When Dr. Carolyn McClanahan, a financial planner and former emergency medicine physician, became a financial planner about a decade ago, she didn't discuss retirement health care costs with clients.
Fast forward 10 years and McClanahan, a fee-only planner, has a full calendar of invitations to speak to advisor groups about making health care costs part of the retirement planning discussions.
“I do about 20 events a year now and I’m turning people down,” said McClanahan, director of financial planning for Life Planning Partners in Jacksonville, Fla.
More than 1,100 miles to the north, in the Boston suburb of Danvers, Mass., health care consultant Ron Mastrogiovanni, CEO of HealthView Services, said his company’s platform receives more than a million requests a month for cost projections. The company provides retirement health care data and planning tools.
“Three years ago, it was a fraction of that,” he said.
There’s no question there’s been “movement,” at least anecdotally, among advisors to integrate health care costs into the retirement planning equation.
But whether that is related directly to consumers taking on a greater portion of rising health care costs, awareness about health costs in retirement or even the passage of the Department of Labor’s fiduciary rule is impossible to say, he said.

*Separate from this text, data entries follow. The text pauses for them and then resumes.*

Lemma byte_field w g j f : u8 (Z.shiftr w (Z.of_nat j * 8)) = g -> Z.land (Z.shiftr g 5) 7 = f ->
  0 <= f < 5 -> field w j = f.
Proof.
  intros Hg E Hf. assert (E7 : Z.land (Z.shiftr w (5 + Z.of_nat j * 8)) 7 = f).
  { rewrite <- E, <- Hg. apply Z.bits_inj'. intros n Hn. rewrite !Z.land_spec.
    destruct (Z.lt_ge_cases n 3) as [Hlt|Hge].
    - rewrite !Z.shiftr_spec by lia. unfold u8. change 256 with (2 ^ 8).
      rewrite Z.mod_pow2_bits_low by lia. rewrite Z.shiftr_spec by lia. do 2 f_equal. lia.
    - change 7 with (Z.ones 3). rewrite Z.ones_spec_high by lia. by rewrite !andb_false_r. }
  unfold field. rewrite E7, Z.mod_small by done. change 255 with (Z.ones 8).
  rewrite Z.land_ones by lia. apply Z.mod_small. simpl. lia.
Qed.

Lemma obfuscate_carries p val r : group_ok p -> (0 < p)%nat ->
  carries p (obfuscate_loop val r p (4 * p) 0 0 0 0) val
  /\ is_u32 (obfuscate_loop val r p (4 * p) 0 0 0 0).
Proof.
  intros G Hp. rewrite obfuscate_word by done. cbv zeta.
  set (g := fun j => group (fun t => Z.testbit val (Z.of_nat (j * p + t))) (field r j) p 0).
  assert (B : forall j, is_u8 (g j)) by (intros j; apply G, field_range).
  pose proof (le_bytes_word (g 0%nat) (g 1%nat) (g 2%nat) (g 3%nat) (B _) (B _) (B _) (B _)) as E.
  set (w := le_word (g 0%nat) (g 1%nat) (g 2%nat) (g 3%nat)) in *.
  split; [|apply le_word_range; apply B].
  intros j Hj. assert (Ej : u8 (Z.shiftr w (Z.of_nat j * 8)) = g j).
  { unfold le_bytes in E. injection E as E0 E1 E2 E3.
    destruct j as [|[|[|[|j]]]]; [..|lia]; assumption. }
  destruct (G (fun t => Z.testbit val (Z.of_nat (j * p + t))) (field r j) (field_range r j))
    as (_ & F & K). fold (g j) in F, K.
  exists (field r j). split; [apply field_range|].
  split; [apply (byte_field w (g j)); [done | done | apply field_range]|].
  intros k Hk. rewrite (byte_bits w (g j)); [by apply K | done |].
  pose proof (Z.mod_pos_bound (field r j + Z.of_nat k) 5). lia.
Qed.

Lemma deobfuscate_rounds p w val nbits : carries p w val -> (0 < p)%nat -> nbits = (4 * p)%nat ->
  0 <= val -> forall k i b,
  (i + k = nbits)%nat -> ((i mod p)%nat <> 0%nat ->
     b = (field w (i / p) + Z.of_nat (i mod p) - 1) mod 5) ->
  deobfuscate_loop w nbits p k i b (val mod 2 ^ Z.of_nat i) = val mod 2 ^ Z.of_nat nbits.
Proof.
  intros C Hp Hn Hv. induction k as [|k IH]; intros i b Hi Hb; cbn [deobfuscate_loop].
  - by replace i with nbits by lia.
  - assert (Hj : (i / p < 4)%nat) by (apply Nat.Div0.div_lt_upper_bound; lia).
    assert (Hm : (i mod p < p)%nat) by (apply Nat.mod_upper_bound; lia).
    assert (Hdm : i = (i / p * p + i mod p)%nat)
      by (rewrite (Nat.div_mod_eq i p) at 1; lia).
    destruct (C (i / p)%nat Hj) as (f & Hf & Ef & K). specialize (K (i mod p)%nat Hm).
    rewrite <- Hdm in K.
    set (b' := if (i mod p =? 0)%nat then field w (i / p) else (b + 1) mod 5).
    assert (Eb : b' = (f + Z.of_nat (i mod p)) mod 5).
    { unfold b'. destruct (Nat.eqb_spec (i mod p) 0) as [E0|E0].
      - rewrite E0, Z.add_0_r, Z.mod_small by done. done.
      - rewrite (Hb E0), Ef, Zplus_mod_idemp_l. f_equal. lia. }
    cbv zeta. rewrite Eb. clear b' Eb.
    set (pos := (f + Z.of_nat (i mod p)) mod 5 + Z.of_nat (i / p) * 8) in *.
    assert (Hpos : 0 <= pos) by (pose proof (Z.mod_pos_bound (f + Z.of_nat (i mod p)) 5); lia).
    assert (Ebit : Z.land (Z.shiftr w pos) 1 = Z.b2z (Z.testbit val (Z.of_nat i))).
    { rewrite <- K. change 1 with (Z.ones 1). rewrite Z.land_ones by lia. change (2 ^ 1) with 2.
      rewrite <- Z.bit0_mod, Z.shiftr_spec by lia. by rewrite Z.add_0_l. }
    rewrite Ebit.
    assert (Er : Z.lor (val mod 2 ^ Z.of_nat i) (Z.shiftl (Z.b2z (Z.testbit val (Z.of_nat i))) (Z.of_nat i))
                 mod 2 ^ Z.of_nat nbits = val mod 2 ^ Z.of_nat (S i)).
    { apply Z.bits_inj'. intros n Hnn. destruct (Z.lt_ge_cases n (Z.of_nat nbits)) as [Hlt|Hge].
      - rewrite Z.mod_pow2_bits_low, Z.lor_spec, Z.shiftl_spec by lia.
        destruct (Z.lt_trichotomy n (Z.of_nat i)) as [H1|[->|H1]].
        + rewrite !Z.mod_pow2_bits_low by lia. rewrite (Z.testbit_neg_r (Z.b2z (Z.testbit val (Z.of_nat i)))) by lia. apply orb_false_r.
        + rewrite Z.mod_pow2_bits_high, Z.mod_pow2_bits_low, Z.sub_diag by lia.
          by rewrite Z.b2z_bit0.
        + rewrite !Z.mod_pow2_bits_high by lia. cbn [orb].
          replace (n - Z.of_nat i) with (Z.succ (n - Z.of_nat i - 1)) by lia.
          destruct (Z.testbit val (Z.of_nat i)); cbn [Z.b2z]; [|apply Z.bits_0].
          pose proof (Z.testbit_odd_succ 0 (n - Z.of_nat i - 1) ltac:(lia)) as E1.
          rewrite Z.bits_0 in E1. exact E1.
      - rewrite !Z.mod_pow2_bits_high by lia. done. }
    rewrite Er. apply IH; [lia|]. intros HS.
    assert (Hnext : (S i mod p = S (i mod p))%nat /\ (S i / p = i / p)%nat).
    { destruct (Nat.eq_dec (S (i mod p)) p) as [Ep|Ep].
      - exfalso. apply HS. replace (S i) with ((i / p + 1) * p)%nat by lia. apply Nat.Div0.mod_mul.
      - replace (S i) with (S (i mod p) + i / p * p)%nat by lia.
        rewrite Nat.Div0.mod_add, Nat.div_add, Nat.mod_small, Nat.div_small by lia. lia. }
    destruct Hnext as [-> ->]. rewrite Ef. f_equal. lia.
Qed.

Medical Spending Part of Conversation
No reliable figures exist about how many of the nation’s 300,000 financial advisors incorporate medical costs into their client’s retirement planning.
Safe to say, though, that the intersection of retirement planning and medical spending in retirement has arrived and that no serious retirement planning can take place without talking about present and future medical spending.
With medical expenditures taking up a greater share of a retired household’s expenses, some planners might even go so far as to consider discussing medical spending in retirement a fiduciary duty.
Talking about medications, past surgical procedures and whether chronic conditions run in the family – the kinds of questions often asked by doctors and nurses – affect the kind of insurance coverage worth buying.
“If you identify health issues before the client applies for insurance, you discover things to lower the premium and more importantly not get turned down” for coverage such as disability, life and long-term care, McClanahan said.
In 2011, the average annual out-of-pocket health care cost for a head of household between 65 and 74 years old was $4,383. That was about 11 percent of total household spending, according to a 2015 analysis from the Employee Benefit Research Institute (EBRI).
For head of households 85 and older, the average out-of-pocket health care cost was $6,603, or 19 percent of household expenses, EBRI’s analysis found.
Lifetime Health Costs
When Medicare premiums are factored into the equation, the lifetime retirement costs are significant.
The present value of lifetime health care costs for a 65-year-old couple retiring today would come to about $404,000, according to HealthView’s 2017 Retirement Health Care Costs Data Report released last week.
Included in that $404,000 are health care premiums for Medicare Parts B, D, supplemental and dental insurance, deductibles, copayments, hearing, vision and dental out-of-pocket costs.
For a 55-year-old couple retiring today, lifetime health care costs are estimated at $499,000, according to HealthView.
Unlike with property – homes and cars, for instance – that allow retirees to gradually downsize as needs change, health care offers no similar flexibility, Mastrogiovanni said.
Retirement health cost inflation is projected to rise by 5.5 percent annually for the next decade, more than twice the amount of estimated cost-of-living allowances granted by Social Security, according to HealthView’s data.
The average cost of supplemental health insurance will rise at 7 percent annually, HealthView projects.
With very little or no wiggle room in terms of cost, and health care costs eating larger fractions of the retired consumer’s household budget, the answer is to include health care expenditures early on as part of the retirement planning.
The more comprehensive and holistic a financial plan, the more accurate a spending picture clients are likely to walk away with and health care expenses needs to be a standard part of financial planning now, McClanahan said.